§ **Task brief**: Each line from the opening of the records that follow to the line with "Definition _categorize_risk (risk_score" needs to be written out exactly. Add nothing.

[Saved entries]
(** [_encode_smoking_status], [_encode_activity_level],
    [_encode_diet_quality]. *)
Definition _encode_smoking_status (status : string) : Z :=
  let encoding : gmap string Z :=
    list_to_map [("never", 0); ("former", 1); ("current", 2)]%string in
  get encoding status 0.

Definition _encode_activity_level (level : string) : Z :=
  let encoding : gmap string Z :=
    list_to_map [("sedentary", 0); ("light", 1); ("moderate", 2);
                 ("active", 3); ("very_active", 4)]%string in
  get encoding level 2.

Definition _encode_diet_quality (quality : string) : Z :=
  let encoding : gmap string Z :=
    list_to_map [("poor", 0); ("fair", 1); ("good", 2);
                 ("excellent", 3)]%string in
  get encoding quality 1.

(** [_categorize_risk] and [_predict_trend]. *)
Definition _categorize_risk (risk_score : num) : string :=
  if lt risk_score (Float 0.1) then "low"
  else if lt risk_score (Float 0.3) then "moderate"
  else "high".

Definition _predict_trend (risk_type : string) (current_risk : num) : string :=
  if lt current_risk (Float 0.1) then "stable"
  else if lt current_risk (Float 0.3) then "increasing"
  else "rapidly_increasing".

(** One flagged risk factor. *)
Module RiskFactor.
Record t : Type := {
  factor : string;
  level : string;
  description : string
}.
End RiskFactor.

(** [_identify_risk_factors]. *)
Definition _identify_risk_factors (health_metrics : HealthMetrics)
    (lifestyle_data : LifestyleData) : result (list RiskFactor.t) :=
  let risk_factors := [] in
  let age := default 40 (age lifestyle_data) in
  let risk_factors :=
    if age >? 65
    then risk_factors ++
         [{| RiskFactor.factor := "age"; RiskFactor.level := "high";
             RiskFactor.description :=
               "Age " +:+ pretty age
               +:+ " increases risk for multiple conditions" |}]
    else risk_factors in
  let bp_systolic := default 120 (blood_pressure_systolic health_metrics) in
  let risk_factors :=
    if bp_systolic >? 140
    then risk_factors ++
         [{| RiskFactor.factor := "hypertension"; RiskFactor.level := "high";
             RiskFactor.description :=
               "High blood pressure significantly increases cardiovascular risk" |}]
    else risk_factors in
  bmi ← bmi_of health_metrics;
  let risk_factors :=
    if PrimFloat.ltb 30 bmi
    then risk_factors ++
         [{| RiskFactor.factor := "obesity"; RiskFactor.level := "high";
             RiskFactor.description :=
               "Obesity increases risk for diabetes and cardiovascular disease" |}]
    else risk_factors in
  let activity_level :=
    default "moderate"%string (physical_activity_level lifestyle_data) in
  let risk_factors :=
    if String.eqb activity_level "sedentary"
    then risk_factors ++
         [{| RiskFactor.factor := "physical_inactivity";
             RiskFactor.level := "moderate";
             RiskFactor.description :=
               "Low physical activity increases risk for multiple conditions" |}]
    else risk_factors in
  Ok risk_factors.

§ **Answer for this exercise**:
(** [_encode_smoking_status], [_encode_activity_level],
    [_encode_diet_quality]. *)
Definition _encode_smoking_status (status : string) : Z :=
  let encoding : gmap string Z :=
    list_to_map [("never", 0); ("former", 1); ("current", 2)]%string in
  get encoding status 0.

Definition _encode_activity_level (level : string) : Z :=
  let encoding : gmap string Z :=
    list_to_map [("sedentary", 0); ("light", 1); ("moderate", 2);
                 ("active", 3); ("very_active", 4)]%string in
  get encoding level 2.

Definition _encode_diet_quality (quality : string) : Z :=
  let encoding : gmap string Z :=
    list_to_map [("poor", 0); ("fair", 1); ("good", 2);
                 ("excellent", 3)]%string in
  get encoding quality 1.

(** [_categorize_risk] and [_predict_trend]. *)
Definition _categorize_risk (risk_score : num) : string :=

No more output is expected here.